Очарованное революцией, общество будто бы не желает считаться с серьезны­ми силами, которые совсем не намерены сложить оружие. В неразберихе, побед­ном гвалте, в обстановке безвластия им было бы просто глупо не попытаться взять реванш.

Вот в какой обстановке открылся внеочередной съезд народных депутатов.

Жесткий сценарий Михаила Горбачева, похоже, оправдал себя. Неплохо приду­мано: не дав начаться наступлению номенклатуры, он мгновенно навязал съезду свой план. Президент в который уже раз поразил нас, и мы воочию могли наблюдать его в еще одной неожиданной ипостаси. Трудно сказать, суждено ли этому плану состояться. Слишком сильна центробежная тенденция отделения республик. Но в любом случае и народным депутатам, которые в качестве не вполне заслуженного подарка получили продление депутатских полномочий, и миллионам телезрителей, которые снова впились глазами в телеэкраны,— всем стало ясно: рождается новое государство. Субъекты конфедерации войдут в него добровольно.

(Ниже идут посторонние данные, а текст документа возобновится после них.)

(* ===== verification/Reconcile.v ===== *)
(** * Propagating outcomes: [internal/scheduler/jobdeps.go], [retry.go] and the
      completion half of [taskstatus.go]

    What the scheduler does once a step or a job has ended: finalize, release or
    cancel what waited for it, within the job and across jobs, and revive work on
    a retry.  The store calls, their order, the early returns and the events are
    the code's; the log lines are left out. *)

From S2P Require Import Prelude Schema Finalize Attempts Lease Jobs Sched Deps.
Open Scope Z_scope.

(** ** Reads *)

(** [sqlListDependents], [sqlListJobDependencyIDs] and [sqlListBlockedJobs] *)
Definition ListDependents (db : DB) (upstream : string) : list string :=
  sort_by String.leb (fst <$> filter (λ e, e.2 = upstream) (elements (jobDependencies db))).

Definition ListJobDependencyIDs (db : DB) (jobID : string) : list string :=
  sort_by String.leb (dependencyIDs db jobID).

Definition ListBlockedJobs (db : DB) : list (string * Job) :=
  sort_by (λ a b, JobCreatedAt a.2 <=? JobCreatedAt b.2)
    (map_to_list (matching (λ _ j, bool_decide (JobStatusOf j = JobBlocked)) (jobs db))).

(** What a blocked job's upstreams say of it. *)
Inductive Verdict := Unsatisfiable | Satisfied | Waiting.

Section Reconcile.
Context (env : Surroundings).

Definition GetJob (id : string) : M Job := query env (λ db, get (jobs db) id).
Definition GetTask (id : string) : M Task := query env (λ db, get (tasks db) id).

(** Waking both the queue's waiters and those of no queue is one event. *)
Definition WakeQueue (queueID : string) : M unit := notify (Wake queueID).

Definition notifyQueueForJob (jobID : string) : M unit :=
  r ← attempt (GetJob jobID);
  match r with Err _ => mret tt | Ok job => WakeQueue (JobQueueID job) end.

Прибалтийским республикам, в том числе и моей родной Латвии, съезд будет теперь вынужден гарантировать независимость и невмешательство во внутренние дела. И на этом многообещающем фоне Президента словно бы пере­стало интересовать, что в новом Союзе неизбежно ослабеет власть центра. Что Конституция СССР превращается в макулатуру. Что любое отклонение его от выбранного политического курса не повлечет за собой ничего, кроме отставки.

Правые уже никогда не простят ему ликвидации КПСС как государственной структуры, роспуска Кабинета министров, дезавуирования армейского генералите­та и КГБ. Руководство республик уже не пожелает возвращаться к временам, когда Кремль осуществлял диктат по любым вопросам. Демократические лидеры, которые после свержения диктатуры опираются на широчайшие слои населения, уже вряд ли откажутся от контроля над проведением по-настоящему радикальных реформ.

Разумеется, такой поворот событий не всех устраивает. По раскрасневшимся потным лицам тех, кто хамил и захлопывал Андрея Сахарова и кто уже не в состоянии выказать былую спесь, по их язвительным высказываниям в кулуарах можно догадаться, что многие явились в Кремлевский Дворец с фигой в кармане.

Роспуск КПСС еще вовсе не означает, что бывшие партаппаратчики, прижатые к стенке демократической революцией, согласятся молча сносить тяготы судьбы. Прошло слишком мало времени, чтобы организовать сопротивление, но достаточ­но, чтобы коллаборационисты начали рассуждать о "загадочности" переворота, о его "алогичности", о "роли Президента" в событиях 19—21 августа. Ускорение следствия по делу "восьмерки", которой уже предъявлено обвинение, может лишь подлить масла в огонь. Если вспомнить опыт Андропова, то никто не может гарантировать, что и Крючков не располагает досье на ведущих государственных деятелей страны, включая и Горбачева...

Так можем ли мы успокоиться? Наверное, нет. Лишь перевести дух. И задумать­ся, какой ценою достигнута все еще зыбкая наша свобода. Вспомнить, что с перво­го дня октябрьского большевистского переворота началось сопротивление комму­нистическому режиму.

Эта свобода бесценна, потому что от первых жертв красно­го террора до трех скромных могил на Ваганьковском кладбище пролегла целая эпоха. То были годы великих страданий и высокого подвига человеческого духа. Они оплачены большевистским геноцидом против собственного народа, гибелью миллионов, процессами против инакомыслящих, исковерканными судьбами тех, кого коммунисты превращали в стукачей или узников спецпсихбольниц...

Изуродо­ванным сознанием тех, кто был всегда послушен воле Политбюро, идя против совести... Иезуитской игрой в демократию, когда партаппарат боролся с непокор­ными республиками, разжигая межнациональную рознь уже во время перестройки, и шельмовал все — от депутатских выборов до сессий и съездов,— и ложь порождала ложь.

В тяжелые августовские дни мы взялись за руки и победили. Лишь бы только теперь не разомкнуть рук".